** TASK STATEMENT **
For every line in the data below that contains "BUCKETS", copy the line.

=== RECORDS PROVIDED ===

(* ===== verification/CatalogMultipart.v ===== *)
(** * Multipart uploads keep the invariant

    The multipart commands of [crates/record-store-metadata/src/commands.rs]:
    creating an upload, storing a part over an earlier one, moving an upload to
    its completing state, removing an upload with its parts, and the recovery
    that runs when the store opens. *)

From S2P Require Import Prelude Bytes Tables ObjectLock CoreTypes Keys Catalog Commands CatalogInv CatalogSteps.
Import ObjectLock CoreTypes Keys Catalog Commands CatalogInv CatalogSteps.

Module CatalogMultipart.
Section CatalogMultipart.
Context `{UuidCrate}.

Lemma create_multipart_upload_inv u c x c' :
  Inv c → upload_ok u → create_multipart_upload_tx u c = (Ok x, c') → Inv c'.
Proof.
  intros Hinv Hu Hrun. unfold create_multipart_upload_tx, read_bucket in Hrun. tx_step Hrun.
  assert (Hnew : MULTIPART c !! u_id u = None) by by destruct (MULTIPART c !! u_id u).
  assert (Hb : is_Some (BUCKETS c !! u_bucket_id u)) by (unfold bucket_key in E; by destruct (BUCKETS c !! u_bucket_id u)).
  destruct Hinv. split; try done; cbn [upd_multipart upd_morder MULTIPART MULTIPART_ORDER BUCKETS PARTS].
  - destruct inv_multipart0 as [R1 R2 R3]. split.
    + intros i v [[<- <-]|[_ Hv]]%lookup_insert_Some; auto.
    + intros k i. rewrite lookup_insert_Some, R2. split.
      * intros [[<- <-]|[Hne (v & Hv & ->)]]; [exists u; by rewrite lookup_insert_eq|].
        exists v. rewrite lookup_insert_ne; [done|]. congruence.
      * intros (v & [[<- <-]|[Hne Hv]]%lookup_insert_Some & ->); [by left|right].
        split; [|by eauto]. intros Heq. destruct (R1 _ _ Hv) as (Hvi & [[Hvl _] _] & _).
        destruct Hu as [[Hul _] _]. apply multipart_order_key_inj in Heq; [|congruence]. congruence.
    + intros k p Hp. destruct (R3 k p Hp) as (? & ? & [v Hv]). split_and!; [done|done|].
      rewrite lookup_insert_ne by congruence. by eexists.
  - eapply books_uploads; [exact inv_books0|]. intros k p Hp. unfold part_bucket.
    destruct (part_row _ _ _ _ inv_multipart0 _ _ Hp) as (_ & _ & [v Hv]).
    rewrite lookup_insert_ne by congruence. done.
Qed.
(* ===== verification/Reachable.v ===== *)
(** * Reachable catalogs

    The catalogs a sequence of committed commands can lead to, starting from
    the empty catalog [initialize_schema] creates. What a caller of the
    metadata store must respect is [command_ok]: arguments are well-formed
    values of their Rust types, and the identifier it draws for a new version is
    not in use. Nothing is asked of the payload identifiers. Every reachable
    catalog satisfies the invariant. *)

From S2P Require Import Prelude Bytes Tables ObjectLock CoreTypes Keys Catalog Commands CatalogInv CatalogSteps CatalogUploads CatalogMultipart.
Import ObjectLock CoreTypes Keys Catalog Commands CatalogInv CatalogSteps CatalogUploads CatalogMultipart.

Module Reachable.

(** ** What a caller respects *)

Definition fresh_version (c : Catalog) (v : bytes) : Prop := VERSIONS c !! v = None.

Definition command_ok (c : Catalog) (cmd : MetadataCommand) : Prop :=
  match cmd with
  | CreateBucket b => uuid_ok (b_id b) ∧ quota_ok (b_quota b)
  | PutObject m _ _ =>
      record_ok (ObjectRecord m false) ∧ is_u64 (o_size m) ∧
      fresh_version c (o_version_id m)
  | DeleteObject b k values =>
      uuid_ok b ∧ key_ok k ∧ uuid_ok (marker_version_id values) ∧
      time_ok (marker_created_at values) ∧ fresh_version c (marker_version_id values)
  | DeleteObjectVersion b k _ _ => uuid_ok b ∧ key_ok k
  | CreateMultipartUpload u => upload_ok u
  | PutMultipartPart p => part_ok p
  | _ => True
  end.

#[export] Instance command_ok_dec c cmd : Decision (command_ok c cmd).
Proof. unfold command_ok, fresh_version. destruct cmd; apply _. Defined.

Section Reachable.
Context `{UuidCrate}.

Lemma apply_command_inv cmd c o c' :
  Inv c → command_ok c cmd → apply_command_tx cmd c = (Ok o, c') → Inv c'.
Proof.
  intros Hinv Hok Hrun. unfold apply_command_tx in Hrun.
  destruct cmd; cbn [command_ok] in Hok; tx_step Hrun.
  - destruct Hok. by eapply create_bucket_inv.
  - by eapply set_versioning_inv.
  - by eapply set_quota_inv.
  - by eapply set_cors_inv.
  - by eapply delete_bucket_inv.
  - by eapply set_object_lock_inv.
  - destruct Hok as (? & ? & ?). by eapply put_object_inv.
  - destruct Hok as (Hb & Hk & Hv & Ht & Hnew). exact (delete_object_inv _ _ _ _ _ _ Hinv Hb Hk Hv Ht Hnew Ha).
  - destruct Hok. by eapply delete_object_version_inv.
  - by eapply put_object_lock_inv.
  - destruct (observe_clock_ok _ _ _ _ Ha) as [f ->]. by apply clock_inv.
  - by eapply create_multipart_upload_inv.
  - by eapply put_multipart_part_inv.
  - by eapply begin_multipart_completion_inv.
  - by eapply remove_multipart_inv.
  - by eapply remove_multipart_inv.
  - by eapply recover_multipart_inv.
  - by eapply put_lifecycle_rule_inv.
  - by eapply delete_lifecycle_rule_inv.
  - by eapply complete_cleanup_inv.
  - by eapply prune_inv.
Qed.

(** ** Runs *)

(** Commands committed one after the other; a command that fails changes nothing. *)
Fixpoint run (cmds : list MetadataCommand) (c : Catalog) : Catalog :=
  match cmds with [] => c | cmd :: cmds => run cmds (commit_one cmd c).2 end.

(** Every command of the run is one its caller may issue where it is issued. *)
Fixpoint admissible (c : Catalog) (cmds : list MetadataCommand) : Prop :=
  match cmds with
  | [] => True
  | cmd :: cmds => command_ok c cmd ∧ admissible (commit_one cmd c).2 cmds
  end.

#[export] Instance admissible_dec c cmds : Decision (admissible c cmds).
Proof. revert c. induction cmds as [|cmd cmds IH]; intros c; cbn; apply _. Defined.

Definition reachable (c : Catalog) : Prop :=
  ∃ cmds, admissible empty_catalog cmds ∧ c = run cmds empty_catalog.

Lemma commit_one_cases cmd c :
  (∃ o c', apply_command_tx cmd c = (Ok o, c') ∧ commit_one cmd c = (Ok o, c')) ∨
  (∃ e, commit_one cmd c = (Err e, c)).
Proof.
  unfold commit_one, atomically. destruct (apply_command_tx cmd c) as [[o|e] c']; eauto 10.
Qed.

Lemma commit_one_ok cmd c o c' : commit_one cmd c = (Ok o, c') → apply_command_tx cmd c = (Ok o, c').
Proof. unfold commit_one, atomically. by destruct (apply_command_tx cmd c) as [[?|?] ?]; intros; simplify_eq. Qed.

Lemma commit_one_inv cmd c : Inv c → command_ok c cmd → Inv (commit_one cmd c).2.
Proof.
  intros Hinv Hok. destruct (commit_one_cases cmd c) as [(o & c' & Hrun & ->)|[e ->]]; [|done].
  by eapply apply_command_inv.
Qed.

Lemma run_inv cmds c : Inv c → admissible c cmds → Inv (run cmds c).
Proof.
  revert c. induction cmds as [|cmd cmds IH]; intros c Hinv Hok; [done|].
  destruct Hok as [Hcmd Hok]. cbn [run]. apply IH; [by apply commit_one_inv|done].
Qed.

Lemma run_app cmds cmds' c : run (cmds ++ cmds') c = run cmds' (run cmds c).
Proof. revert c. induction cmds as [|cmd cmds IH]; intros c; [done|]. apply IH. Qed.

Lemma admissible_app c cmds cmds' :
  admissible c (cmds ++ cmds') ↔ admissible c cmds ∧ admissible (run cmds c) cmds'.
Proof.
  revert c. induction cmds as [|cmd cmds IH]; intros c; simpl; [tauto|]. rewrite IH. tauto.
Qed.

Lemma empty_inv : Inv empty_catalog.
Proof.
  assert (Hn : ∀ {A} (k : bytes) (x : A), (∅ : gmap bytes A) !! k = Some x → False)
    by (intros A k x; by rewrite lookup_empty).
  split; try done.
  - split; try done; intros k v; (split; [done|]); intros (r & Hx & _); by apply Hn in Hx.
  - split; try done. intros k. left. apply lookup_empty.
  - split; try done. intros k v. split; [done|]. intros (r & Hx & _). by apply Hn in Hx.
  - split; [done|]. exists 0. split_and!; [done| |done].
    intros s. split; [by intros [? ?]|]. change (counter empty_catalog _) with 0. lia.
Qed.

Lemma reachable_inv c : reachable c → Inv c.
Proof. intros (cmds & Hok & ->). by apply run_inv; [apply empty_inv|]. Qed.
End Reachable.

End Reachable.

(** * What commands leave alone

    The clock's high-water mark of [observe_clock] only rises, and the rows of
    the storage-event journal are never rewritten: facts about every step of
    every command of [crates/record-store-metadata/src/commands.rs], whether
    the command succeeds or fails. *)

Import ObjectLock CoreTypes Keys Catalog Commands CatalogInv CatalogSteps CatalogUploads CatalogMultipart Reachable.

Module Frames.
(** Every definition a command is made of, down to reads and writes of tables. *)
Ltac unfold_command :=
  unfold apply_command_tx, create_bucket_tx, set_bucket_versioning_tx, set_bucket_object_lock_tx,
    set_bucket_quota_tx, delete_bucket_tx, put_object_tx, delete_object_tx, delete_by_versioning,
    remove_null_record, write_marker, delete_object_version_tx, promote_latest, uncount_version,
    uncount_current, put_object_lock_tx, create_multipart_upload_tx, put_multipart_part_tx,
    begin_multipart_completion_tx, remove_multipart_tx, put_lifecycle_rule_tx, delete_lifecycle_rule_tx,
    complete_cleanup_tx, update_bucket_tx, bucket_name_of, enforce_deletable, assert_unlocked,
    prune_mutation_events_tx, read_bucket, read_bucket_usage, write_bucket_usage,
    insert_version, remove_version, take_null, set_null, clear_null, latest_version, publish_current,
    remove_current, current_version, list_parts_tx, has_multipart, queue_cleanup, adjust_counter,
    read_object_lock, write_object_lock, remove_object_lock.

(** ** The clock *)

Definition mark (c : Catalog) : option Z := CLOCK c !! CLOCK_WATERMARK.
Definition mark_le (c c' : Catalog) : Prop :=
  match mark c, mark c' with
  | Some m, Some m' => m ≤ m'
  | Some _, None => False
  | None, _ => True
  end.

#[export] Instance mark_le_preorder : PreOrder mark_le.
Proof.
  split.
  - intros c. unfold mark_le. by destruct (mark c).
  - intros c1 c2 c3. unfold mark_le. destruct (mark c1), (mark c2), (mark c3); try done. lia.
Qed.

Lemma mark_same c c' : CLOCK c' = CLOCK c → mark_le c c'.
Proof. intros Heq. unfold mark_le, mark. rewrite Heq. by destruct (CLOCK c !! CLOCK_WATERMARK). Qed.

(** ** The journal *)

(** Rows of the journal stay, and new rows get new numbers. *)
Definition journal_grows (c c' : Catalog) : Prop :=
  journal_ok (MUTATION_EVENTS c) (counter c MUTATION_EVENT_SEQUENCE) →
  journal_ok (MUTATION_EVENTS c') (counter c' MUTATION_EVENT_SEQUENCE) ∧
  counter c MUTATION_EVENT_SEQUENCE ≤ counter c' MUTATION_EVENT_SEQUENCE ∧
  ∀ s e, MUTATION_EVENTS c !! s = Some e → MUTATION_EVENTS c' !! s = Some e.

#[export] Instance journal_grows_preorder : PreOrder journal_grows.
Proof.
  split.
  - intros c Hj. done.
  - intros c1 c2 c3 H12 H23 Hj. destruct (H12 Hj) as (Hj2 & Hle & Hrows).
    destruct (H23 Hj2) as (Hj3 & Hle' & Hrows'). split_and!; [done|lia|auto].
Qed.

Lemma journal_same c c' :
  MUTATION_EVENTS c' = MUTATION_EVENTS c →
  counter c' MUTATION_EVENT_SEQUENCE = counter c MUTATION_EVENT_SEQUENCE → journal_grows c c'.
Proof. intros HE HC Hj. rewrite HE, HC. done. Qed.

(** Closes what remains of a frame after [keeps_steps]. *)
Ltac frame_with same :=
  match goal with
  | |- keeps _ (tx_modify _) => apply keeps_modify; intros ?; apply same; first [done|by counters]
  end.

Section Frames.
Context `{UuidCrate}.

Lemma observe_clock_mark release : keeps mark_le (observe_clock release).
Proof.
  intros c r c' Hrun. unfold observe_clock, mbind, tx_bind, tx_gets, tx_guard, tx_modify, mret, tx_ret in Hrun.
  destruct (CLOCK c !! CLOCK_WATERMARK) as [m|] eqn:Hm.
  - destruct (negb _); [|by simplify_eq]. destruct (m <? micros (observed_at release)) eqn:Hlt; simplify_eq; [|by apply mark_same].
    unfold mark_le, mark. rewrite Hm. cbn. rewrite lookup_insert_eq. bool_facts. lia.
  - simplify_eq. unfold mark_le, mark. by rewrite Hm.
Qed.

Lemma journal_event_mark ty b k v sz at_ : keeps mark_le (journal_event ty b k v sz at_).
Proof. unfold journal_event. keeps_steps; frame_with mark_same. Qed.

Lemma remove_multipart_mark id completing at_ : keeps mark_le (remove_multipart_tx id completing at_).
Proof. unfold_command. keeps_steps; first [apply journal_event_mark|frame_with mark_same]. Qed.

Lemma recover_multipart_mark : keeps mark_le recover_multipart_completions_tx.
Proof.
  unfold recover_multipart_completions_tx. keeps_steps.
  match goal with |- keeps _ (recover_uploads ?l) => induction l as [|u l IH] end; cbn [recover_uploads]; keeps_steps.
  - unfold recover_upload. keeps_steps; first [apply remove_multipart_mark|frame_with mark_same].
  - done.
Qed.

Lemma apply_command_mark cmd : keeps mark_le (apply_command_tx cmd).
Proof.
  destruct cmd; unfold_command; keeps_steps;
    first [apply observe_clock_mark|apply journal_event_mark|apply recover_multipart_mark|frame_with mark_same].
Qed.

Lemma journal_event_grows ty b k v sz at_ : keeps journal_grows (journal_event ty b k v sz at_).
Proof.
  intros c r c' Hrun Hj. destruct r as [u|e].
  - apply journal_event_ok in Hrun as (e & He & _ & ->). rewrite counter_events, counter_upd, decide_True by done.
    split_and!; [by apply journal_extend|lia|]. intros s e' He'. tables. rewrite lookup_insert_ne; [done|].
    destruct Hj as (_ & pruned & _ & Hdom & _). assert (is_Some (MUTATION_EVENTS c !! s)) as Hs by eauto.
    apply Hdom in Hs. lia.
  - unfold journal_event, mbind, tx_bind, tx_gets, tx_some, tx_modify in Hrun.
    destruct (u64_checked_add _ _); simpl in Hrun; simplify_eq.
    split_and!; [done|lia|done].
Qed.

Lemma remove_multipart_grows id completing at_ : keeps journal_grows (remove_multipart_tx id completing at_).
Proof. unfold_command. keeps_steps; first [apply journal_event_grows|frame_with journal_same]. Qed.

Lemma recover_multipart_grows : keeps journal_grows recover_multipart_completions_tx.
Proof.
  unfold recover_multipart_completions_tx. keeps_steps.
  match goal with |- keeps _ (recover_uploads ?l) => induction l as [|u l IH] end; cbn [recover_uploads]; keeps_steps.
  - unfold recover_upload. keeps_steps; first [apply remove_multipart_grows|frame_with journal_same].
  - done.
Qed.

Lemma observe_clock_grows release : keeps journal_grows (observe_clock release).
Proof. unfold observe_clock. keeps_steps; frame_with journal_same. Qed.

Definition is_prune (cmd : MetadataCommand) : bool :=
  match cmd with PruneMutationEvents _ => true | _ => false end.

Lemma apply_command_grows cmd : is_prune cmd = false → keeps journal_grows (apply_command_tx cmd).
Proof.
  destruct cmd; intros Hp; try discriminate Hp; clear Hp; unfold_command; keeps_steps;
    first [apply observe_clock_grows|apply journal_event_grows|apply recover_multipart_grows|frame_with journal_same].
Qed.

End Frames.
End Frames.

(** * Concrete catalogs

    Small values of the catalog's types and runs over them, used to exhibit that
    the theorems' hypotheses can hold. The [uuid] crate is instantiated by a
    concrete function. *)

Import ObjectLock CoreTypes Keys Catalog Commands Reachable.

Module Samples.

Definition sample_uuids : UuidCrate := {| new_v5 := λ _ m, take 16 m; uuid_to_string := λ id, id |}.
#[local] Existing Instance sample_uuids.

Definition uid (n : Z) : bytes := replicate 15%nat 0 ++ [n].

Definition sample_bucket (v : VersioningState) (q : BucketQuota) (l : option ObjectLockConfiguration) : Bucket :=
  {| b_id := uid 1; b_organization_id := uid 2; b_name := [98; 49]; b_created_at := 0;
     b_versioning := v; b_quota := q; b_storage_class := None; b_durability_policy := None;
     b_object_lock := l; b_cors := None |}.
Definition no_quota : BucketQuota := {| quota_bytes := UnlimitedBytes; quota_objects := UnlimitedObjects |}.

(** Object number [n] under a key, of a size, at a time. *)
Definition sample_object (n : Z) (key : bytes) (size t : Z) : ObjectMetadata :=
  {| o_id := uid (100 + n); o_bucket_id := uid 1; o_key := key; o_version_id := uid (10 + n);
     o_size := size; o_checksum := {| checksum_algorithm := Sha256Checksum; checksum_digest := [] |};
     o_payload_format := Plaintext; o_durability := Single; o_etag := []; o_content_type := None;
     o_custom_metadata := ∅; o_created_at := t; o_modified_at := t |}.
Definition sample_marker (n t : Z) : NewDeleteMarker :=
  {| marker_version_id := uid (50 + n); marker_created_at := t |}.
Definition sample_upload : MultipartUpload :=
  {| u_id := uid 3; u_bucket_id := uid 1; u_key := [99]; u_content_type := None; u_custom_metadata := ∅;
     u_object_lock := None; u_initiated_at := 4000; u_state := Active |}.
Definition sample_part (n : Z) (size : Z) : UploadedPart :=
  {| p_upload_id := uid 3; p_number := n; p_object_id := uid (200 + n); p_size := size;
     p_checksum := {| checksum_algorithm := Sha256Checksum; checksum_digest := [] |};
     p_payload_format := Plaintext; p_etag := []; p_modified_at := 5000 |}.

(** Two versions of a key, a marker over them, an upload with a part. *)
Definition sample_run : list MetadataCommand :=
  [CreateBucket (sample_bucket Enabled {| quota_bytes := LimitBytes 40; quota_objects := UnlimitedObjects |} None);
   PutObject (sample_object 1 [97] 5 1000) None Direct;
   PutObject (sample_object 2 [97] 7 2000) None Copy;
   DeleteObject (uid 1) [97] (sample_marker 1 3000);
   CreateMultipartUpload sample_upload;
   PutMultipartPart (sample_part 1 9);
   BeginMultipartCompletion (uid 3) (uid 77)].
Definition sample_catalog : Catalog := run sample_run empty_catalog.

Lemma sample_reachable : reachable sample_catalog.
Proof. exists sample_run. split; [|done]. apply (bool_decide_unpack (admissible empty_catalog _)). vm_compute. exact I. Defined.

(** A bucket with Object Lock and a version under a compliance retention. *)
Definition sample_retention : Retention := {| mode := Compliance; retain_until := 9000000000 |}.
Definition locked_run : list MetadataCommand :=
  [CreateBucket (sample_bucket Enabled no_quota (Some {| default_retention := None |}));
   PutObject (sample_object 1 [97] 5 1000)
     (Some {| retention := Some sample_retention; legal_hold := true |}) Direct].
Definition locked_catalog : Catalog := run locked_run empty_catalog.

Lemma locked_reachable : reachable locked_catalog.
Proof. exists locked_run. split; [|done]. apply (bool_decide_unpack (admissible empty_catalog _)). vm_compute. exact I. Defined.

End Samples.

===

** RESULT **
  assert (Hb : is_Some (BUCKETS c !! u_bucket_id u)) by (unfold bucket_key in E; by destruct (BUCKETS c !! u_bucket_id u)).
  destruct Hinv. split; try done; cbn [upd_multipart upd_morder MULTIPART MULTIPART_ORDER BUCKETS PARTS].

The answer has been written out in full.